### Aim of the task
Where a line of the records contains the word "AccountData", show that line.

.....

(* ===== verification/AccountFiles.v ===== *)
(** The files of accounts: [AccountData::write] and [AccountData::read] of
    src/objects/src/accounts/data.rs. *)
From S2P Require Import Prelude Interfaces Types Reference AccountIds Vault Storage Code Account FileSystem.
Local Open Scope Z_scope.

Section account_files.
Context `{F : Field} {C : Crypto} {AS : Assembly} {FE : Features} {D : Display} {B : Build} {IO : ByteIO} {OS : Os}.

(** The bytes are made before the file is opened. *)
Definition account_data_write (self : AccountData) (filepath : Path) : mut Fs IoError unit :=
  bytes ← lift (expect_ok (write_into account_data_codec self));
  fs_write filepath bytes.

Definition account_data_read (filepath : Path) : mut Fs IoError AccountData :=
  buffer ← fs_read filepath;
  lift (map_err (fun _ => InvalidData) (snd (read_from account_data_codec buffer))).
End account_files.

Section properties.
Context `{F : Field} {FL : FieldLaws F} {C : Crypto} {SL : SmtLaws C} {SSL : SimpleSmtLaws C} {AS : Assembly}
  {ASL : AssemblyLaws AS} {FE : Features} {D : Display} {B : Build} {IO : ByteIO} {IOL : ByteIOLaws IO} {OS : Os}.

(** C39: the data of a well-formed account, with code without debug information, slot
    types in the documented range, fewer than 2^32 assets and a key seed of 32 bytes, are
    written to a file and read back from it. When writing returns, the
    file has the data, no other file has changed, and reading gives, unless the system
    refuses it, the same seed and key and an account with the same identifier, vault,
    slots, code and nonce; the type of an empty slot is read as the default type, so the
    account is equal to the one that was written exactly when no slot with another type
    is empty. Writing does return if the system refuses nothing and the directory of the
    file is there. Reading changes no file. *)
Theorem account_data_file_round_trip (x : AccountData) (p : Path) (fs : Fs)
    (Hx : account_writable (ad_account x)) (Ha : auth_data_ok (ad_auth x)) :
  (forall fs', account_data_write x p fs = (fs', Ok tt) ->
     (forall q, q <> p -> fs_get fs' q = fs_get fs q) /\
     (os_fault fs' OpRead p = None -> exists x', account_data_read p fs' = (fs', Ok x') /\
        account_read_as (ad_account x) (ad_account x') /\
        (ad_account x ≡ ad_account x' <-> storage_typed_filled (acc_storage (ad_account x))) /\
        ad_account_seed x = ad_account_seed x' /\ ad_auth x = ad_auth x')) /\
  (calm -> fs_get fs p <> Some Dir -> fs_get fs (parent p) = Some Dir ->
     exists fs', account_data_write x p fs = (fs', Ok tt)) /\
  (account_data_read p fs).1 = fs.
Proof.
  destruct (account_data_codec_reads x (conj Hx Ha)) as (bs & Hw & Hr). unfold account_data_write.
  rewrite Hw. cbn [expect_ok]. split; [|split].
  - intros fs' [_ Hfs]%fs_write_done. split; [intros q Hq; by rewrite Hfs, decide_False|]. intros Hf.
    destruct (Hr []) as (x' & Hread & Has & Hrest). rewrite app_nil_r in Hread. exists x'.
    split; [|split; [exact Has|split; [by apply account_read_as_same|exact Hrest]]].
    unfold account_data_read. erewrite mut_bind_ok by (apply fs_read_file; [by rewrite Hfs, decide_True|done]).
    by rewrite Hread.
  - intros Hcalm Hp Hd. exists (<[p := File bs]> fs). by apply fs_write_calm.
  - unfold account_data_read. pose proof (fs_read_keeps p fs) as Hk. run_mut.
    by destruct (fs_read p fs) as [fs1 [d| |]].
Qed.
End properties.

(** ** The witness *)

Import RefInstances.

Definition sample_data (a : Account) : AccountData := mkAccountData a None (RpoFalcon512Seed (replicate 32 7)).

Lemma sample_auth_ok a : auth_data_ok (ad_auth (sample_data a)).
Proof. split; [reflexivity|]. apply Forall_replicate. lia. Qed.

(** An account with the default slots is read back equal, and one with an empty slot of
    another type is not. *)
Lemma account_data_file_round_trip_witness :
  (exists a fs' x', account_data_write (OS := CalmOs) (sample_data a) ["account"%string] ∅ = (fs', Ok tt) /\
     account_data_read (OS := CalmOs) ["account"%string] fs' = (fs', Ok x') /\ a ≡ ad_account x') /\
  (exists a fs' x', account_data_write (OS := CalmOs) (sample_data a) ["account"%string] ∅ = (fs', Ok tt) /\
     account_data_read (OS := CalmOs) ["account"%string] fs' = (fs', Ok x') /\ ~ a ≡ ad_account x').
Proof.
  destruct (sample_account ONE) as (a & _ & [Hw Hfill] & _). split.
  - destruct (account_data_file_round_trip (OS := CalmOs) (sample_data a) ["account"%string] ∅ Hw (sample_auth_ok a))
      as (Hread & Hwrite & _).
    destruct Hwrite as (fs' & Hrun); [done|done|done|]. destruct (Hread fs' Hrun) as [_ Hx].
    destruct (Hx eq_refl) as (x' & Hr & _ & Hiff & _). exists a, fs', x'. split; [exact Hrun|]. split; [exact Hr|].
    by apply Hiff.
  - destruct sample_typed_storage as (s & Hs & Hnot).
    set (b := mkAccount (acc_id a) (acc_vault a) s (acc_code a) (acc_nonce a)).
    assert (Hb : account_writable b) by (destruct Hw as (? & ? & _ & ?); by split_and!).
    destruct (account_data_file_round_trip (OS := CalmOs) (sample_data b) ["account"%string] ∅ Hb (sample_auth_ok b))
      as (Hread & Hwrite & _).
    destruct Hwrite as (fs' & Hrun); [done|done|done|]. destruct (Hread fs' Hrun) as [_ Hx].
    destruct (Hx eq_refl) as (x' & Hr & _ & Hiff & _). exists b, fs', x'. split; [exact Hrun|]. split; [exact Hr|].
    intros Heq. apply Hnot. by apply Hiff.
Defined.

.....

### Reply to the exercise
(** The files of accounts: [AccountData::write] and [AccountData::read] of
Definition account_data_write (self : AccountData) (filepath : Path) : mut Fs IoError unit :=
Definition account_data_read (filepath : Path) : mut Fs IoError AccountData :=
Theorem account_data_file_round_trip (x : AccountData) (p : Path) (fs : Fs)
Definition sample_data (a : Account) : AccountData := mkAccountData a None (RpoFalcon512Seed (replicate 32 7)).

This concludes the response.